* Exercise instructions
Check every line of the data and copy the ones where "Hsplit" appears.

+++ Entries supplied +++

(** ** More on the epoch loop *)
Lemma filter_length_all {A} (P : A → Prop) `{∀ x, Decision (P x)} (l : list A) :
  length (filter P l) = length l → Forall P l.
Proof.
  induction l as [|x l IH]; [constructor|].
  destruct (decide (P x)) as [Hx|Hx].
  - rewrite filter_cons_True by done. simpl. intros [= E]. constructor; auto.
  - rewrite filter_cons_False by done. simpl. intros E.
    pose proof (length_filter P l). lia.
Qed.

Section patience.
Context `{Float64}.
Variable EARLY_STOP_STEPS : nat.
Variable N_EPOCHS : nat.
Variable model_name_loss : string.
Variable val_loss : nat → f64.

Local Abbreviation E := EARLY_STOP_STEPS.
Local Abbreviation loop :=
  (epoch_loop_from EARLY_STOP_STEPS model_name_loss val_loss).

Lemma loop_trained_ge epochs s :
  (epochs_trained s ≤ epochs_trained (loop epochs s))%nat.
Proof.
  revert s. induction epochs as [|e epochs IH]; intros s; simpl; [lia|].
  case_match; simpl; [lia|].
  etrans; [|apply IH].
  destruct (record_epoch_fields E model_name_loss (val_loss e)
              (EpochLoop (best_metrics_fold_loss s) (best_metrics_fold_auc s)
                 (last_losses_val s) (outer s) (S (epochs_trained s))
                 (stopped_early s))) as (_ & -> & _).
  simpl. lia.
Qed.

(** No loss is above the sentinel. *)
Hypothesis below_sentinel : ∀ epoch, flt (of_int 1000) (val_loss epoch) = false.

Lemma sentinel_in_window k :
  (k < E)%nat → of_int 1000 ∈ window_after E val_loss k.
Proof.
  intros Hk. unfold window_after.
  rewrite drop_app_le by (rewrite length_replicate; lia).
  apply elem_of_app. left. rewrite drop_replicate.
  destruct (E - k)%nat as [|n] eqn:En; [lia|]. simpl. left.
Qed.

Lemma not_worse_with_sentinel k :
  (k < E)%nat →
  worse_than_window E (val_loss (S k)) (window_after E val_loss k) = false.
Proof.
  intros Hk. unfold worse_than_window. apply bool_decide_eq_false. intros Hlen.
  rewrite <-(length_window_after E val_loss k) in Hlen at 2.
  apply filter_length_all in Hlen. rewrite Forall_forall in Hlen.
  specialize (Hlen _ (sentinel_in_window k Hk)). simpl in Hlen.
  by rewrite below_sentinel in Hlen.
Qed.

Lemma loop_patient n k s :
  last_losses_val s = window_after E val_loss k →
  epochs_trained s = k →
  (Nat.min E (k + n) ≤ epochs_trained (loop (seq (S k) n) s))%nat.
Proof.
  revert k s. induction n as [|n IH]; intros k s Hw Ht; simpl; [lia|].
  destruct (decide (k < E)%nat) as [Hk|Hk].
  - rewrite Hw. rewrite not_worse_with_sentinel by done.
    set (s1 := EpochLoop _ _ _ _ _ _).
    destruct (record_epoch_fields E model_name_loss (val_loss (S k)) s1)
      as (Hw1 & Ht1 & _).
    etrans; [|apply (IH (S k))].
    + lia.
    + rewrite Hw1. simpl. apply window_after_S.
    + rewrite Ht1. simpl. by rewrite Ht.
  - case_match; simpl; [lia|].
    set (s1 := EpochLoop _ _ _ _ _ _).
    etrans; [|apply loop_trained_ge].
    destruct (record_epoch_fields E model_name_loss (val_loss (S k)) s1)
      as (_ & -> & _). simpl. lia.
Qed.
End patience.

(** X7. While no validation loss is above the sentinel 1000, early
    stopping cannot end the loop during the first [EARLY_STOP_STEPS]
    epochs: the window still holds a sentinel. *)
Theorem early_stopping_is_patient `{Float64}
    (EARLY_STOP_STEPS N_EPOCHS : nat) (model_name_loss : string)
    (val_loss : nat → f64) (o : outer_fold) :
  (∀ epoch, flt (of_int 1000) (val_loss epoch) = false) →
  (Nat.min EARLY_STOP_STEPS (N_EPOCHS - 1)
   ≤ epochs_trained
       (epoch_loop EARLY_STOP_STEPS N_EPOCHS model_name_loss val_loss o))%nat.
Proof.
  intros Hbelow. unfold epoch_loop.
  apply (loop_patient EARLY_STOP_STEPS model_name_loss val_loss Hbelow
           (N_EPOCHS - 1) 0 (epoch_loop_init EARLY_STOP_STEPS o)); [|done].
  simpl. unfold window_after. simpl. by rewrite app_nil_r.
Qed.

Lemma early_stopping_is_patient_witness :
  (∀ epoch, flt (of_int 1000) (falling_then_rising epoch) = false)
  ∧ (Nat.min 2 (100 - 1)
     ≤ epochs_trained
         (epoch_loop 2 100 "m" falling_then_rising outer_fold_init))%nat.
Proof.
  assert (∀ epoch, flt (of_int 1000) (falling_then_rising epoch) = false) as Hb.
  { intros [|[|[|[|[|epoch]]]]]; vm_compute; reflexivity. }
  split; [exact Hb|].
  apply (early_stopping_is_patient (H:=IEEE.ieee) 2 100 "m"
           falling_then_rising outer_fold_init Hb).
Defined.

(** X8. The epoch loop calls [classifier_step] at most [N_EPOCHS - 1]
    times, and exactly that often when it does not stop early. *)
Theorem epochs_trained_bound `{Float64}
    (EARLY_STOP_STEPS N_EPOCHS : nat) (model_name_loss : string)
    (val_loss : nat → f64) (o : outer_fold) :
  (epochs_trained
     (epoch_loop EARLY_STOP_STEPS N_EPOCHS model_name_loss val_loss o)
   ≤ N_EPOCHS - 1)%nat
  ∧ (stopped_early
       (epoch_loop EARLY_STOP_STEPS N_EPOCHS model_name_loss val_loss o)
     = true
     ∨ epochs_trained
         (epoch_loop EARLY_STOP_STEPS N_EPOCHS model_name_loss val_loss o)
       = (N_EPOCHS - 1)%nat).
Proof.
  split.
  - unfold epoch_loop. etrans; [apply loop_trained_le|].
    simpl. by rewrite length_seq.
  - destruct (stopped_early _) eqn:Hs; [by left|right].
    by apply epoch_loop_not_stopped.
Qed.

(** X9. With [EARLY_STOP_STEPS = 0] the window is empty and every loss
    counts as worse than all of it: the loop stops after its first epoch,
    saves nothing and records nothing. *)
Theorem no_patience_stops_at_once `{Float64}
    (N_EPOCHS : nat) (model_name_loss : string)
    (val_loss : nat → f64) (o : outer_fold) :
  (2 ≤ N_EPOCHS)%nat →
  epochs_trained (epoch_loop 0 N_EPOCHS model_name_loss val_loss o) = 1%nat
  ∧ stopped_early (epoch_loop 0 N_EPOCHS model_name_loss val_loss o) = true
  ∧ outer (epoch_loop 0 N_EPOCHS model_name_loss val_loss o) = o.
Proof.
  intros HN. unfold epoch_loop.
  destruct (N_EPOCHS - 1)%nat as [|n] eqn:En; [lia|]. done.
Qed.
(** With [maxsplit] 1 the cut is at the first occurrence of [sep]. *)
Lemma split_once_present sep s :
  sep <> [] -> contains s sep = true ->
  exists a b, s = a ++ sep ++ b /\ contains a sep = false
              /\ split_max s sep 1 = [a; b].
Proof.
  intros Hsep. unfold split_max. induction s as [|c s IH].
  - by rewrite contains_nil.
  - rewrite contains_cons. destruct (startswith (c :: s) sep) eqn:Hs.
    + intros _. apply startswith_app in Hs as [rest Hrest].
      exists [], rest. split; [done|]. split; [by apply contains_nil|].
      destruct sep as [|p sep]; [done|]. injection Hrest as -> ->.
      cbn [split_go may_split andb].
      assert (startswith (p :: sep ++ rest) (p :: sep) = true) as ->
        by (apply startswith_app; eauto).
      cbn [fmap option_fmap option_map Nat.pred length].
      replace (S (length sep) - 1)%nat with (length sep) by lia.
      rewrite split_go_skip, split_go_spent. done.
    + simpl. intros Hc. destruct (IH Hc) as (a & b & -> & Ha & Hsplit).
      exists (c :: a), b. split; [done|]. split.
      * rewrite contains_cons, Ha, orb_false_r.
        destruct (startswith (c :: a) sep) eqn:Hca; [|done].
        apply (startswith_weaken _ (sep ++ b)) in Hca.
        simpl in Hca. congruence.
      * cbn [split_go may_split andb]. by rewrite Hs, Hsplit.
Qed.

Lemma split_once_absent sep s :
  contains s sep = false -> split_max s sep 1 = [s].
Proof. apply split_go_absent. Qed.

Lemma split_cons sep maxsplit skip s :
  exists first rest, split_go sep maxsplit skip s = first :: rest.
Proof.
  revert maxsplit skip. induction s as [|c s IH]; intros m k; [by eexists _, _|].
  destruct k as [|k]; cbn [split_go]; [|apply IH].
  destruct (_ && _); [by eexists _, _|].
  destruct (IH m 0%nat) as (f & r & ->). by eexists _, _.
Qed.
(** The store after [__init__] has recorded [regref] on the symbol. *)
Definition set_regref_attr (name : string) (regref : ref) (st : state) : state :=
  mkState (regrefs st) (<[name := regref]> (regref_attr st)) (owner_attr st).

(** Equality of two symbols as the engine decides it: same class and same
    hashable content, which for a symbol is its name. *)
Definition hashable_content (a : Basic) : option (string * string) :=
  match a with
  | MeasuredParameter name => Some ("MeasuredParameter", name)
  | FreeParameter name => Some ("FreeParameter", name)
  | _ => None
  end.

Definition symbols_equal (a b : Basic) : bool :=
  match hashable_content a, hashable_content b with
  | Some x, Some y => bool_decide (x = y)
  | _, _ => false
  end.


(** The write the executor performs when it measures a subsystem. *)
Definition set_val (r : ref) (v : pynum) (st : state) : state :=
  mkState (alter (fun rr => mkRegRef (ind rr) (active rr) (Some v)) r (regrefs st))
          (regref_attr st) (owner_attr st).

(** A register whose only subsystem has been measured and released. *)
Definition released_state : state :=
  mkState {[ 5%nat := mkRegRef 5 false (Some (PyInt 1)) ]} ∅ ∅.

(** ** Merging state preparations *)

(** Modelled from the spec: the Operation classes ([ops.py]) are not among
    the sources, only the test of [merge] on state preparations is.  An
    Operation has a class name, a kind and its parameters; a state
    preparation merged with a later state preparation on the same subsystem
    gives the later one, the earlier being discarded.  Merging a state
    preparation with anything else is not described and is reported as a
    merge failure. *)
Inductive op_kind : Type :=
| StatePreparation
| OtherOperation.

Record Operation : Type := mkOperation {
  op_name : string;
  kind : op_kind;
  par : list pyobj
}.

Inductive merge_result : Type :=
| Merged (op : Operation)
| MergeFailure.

+++

* Result of this exercise
    + simpl. intros Hc. destruct (IH Hc) as (a & b & -> & Ha & Hsplit).
      * cbn [split_go may_split andb]. by rewrite Hs, Hsplit.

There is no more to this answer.